BRIEF: Nothing past the line containing "From stdpp Require Import pretty." belongs in the output. Copy exactly every line of the data below from the first up to and including it.

Stored data entries:
□ □ □ □ □

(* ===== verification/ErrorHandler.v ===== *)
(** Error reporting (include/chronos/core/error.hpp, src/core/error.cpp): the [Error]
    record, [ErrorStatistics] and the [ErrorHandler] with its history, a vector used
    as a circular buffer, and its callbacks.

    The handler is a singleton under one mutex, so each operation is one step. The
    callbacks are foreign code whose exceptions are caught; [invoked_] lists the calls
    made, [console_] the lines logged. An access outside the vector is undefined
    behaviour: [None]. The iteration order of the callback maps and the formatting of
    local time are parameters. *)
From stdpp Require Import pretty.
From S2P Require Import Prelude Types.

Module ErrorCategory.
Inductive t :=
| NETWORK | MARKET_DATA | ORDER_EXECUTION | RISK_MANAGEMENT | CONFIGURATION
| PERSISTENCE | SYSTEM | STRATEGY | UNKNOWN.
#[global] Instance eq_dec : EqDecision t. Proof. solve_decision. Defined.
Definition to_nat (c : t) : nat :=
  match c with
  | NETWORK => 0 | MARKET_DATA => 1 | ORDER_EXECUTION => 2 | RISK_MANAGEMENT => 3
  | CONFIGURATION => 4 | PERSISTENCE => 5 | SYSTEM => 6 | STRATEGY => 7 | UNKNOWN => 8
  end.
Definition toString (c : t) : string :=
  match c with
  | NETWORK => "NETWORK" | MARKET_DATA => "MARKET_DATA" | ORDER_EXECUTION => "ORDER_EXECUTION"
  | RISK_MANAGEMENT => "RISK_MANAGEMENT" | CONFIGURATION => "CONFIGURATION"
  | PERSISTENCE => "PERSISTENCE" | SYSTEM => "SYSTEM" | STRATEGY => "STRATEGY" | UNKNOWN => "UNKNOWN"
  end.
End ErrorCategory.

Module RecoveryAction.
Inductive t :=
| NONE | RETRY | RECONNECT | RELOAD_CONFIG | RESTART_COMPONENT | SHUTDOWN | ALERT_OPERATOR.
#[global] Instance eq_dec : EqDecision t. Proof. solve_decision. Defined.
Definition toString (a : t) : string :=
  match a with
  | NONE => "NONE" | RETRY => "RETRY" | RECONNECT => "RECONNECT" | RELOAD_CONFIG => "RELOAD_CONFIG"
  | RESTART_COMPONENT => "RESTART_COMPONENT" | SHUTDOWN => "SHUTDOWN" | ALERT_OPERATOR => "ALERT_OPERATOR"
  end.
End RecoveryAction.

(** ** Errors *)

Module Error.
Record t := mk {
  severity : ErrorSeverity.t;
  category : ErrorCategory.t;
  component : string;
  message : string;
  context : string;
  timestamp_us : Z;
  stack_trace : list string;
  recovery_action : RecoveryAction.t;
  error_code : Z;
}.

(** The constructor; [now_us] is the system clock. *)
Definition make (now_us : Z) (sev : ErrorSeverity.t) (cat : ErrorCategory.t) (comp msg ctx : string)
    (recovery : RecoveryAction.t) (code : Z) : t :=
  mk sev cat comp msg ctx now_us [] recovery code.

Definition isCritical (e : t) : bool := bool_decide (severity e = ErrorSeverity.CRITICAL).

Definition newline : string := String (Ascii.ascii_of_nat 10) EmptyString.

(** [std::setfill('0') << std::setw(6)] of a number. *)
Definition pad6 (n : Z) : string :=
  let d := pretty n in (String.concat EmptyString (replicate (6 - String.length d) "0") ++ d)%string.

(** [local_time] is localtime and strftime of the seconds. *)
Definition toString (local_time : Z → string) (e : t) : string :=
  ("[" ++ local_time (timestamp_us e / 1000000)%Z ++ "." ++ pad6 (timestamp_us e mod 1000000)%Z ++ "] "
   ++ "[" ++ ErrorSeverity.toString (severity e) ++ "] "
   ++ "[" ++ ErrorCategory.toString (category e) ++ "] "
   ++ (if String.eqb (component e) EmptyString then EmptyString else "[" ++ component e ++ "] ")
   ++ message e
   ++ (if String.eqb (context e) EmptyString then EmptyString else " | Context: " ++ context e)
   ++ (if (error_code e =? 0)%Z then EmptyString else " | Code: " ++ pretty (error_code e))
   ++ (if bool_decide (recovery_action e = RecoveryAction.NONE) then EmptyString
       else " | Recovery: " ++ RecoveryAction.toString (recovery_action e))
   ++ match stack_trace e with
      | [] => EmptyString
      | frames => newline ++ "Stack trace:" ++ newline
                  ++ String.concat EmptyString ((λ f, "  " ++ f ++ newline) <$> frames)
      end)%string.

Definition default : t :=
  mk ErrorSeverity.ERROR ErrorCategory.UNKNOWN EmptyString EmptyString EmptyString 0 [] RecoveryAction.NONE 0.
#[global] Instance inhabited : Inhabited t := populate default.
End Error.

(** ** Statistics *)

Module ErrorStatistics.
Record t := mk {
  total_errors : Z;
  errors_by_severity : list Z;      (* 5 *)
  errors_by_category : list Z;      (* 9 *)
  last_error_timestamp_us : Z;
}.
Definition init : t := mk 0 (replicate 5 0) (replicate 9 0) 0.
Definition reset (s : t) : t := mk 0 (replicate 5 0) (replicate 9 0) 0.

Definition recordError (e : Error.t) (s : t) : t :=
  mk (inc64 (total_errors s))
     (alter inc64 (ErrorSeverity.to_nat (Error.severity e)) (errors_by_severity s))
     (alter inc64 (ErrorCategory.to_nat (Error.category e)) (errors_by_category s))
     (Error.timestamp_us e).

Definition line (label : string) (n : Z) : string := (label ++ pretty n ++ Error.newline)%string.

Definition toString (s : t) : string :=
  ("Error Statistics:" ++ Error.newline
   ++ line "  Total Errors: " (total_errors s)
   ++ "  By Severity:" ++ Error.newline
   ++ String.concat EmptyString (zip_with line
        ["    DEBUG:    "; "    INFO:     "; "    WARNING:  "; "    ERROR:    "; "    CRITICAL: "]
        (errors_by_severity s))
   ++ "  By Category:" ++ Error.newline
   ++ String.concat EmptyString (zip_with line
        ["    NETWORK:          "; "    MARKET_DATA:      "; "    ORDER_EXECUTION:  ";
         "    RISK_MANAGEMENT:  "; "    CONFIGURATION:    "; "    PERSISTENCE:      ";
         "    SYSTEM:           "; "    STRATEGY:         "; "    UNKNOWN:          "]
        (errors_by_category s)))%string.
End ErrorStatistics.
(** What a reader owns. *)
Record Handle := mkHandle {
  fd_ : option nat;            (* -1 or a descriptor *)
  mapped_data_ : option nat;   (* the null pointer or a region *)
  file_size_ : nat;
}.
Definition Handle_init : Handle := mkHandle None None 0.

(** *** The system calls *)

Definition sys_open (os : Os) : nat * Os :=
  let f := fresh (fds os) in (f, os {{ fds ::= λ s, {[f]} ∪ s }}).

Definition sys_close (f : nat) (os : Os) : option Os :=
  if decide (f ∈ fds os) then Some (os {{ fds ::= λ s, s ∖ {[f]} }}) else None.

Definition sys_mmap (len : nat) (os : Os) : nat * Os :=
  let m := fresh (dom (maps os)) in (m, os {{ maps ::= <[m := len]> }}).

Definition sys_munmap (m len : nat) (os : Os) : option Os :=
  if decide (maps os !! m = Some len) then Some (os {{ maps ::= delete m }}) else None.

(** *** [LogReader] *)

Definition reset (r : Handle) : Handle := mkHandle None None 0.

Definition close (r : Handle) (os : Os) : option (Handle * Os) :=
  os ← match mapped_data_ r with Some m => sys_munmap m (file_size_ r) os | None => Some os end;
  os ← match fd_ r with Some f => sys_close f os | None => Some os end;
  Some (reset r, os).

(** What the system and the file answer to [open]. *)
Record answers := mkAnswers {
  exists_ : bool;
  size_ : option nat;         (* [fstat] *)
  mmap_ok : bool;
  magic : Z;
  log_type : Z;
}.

□ □ □ □ □

RESULT OF THE EXERCISE:
(* ===== verification/ErrorHandler.v ===== *)
(** Error reporting (include/chronos/core/error.hpp, src/core/error.cpp): the [Error]
    record, [ErrorStatistics] and the [ErrorHandler] with its history, a vector used
    as a circular buffer, and its callbacks.

    The handler is a singleton under one mutex, so each operation is one step. The
    callbacks are foreign code whose exceptions are caught; [invoked_] lists the calls
    made, [console_] the lines logged. An access outside the vector is undefined
    behaviour: [None]. The iteration order of the callback maps and the formatting of
    local time are parameters. *)
From stdpp Require Import pretty.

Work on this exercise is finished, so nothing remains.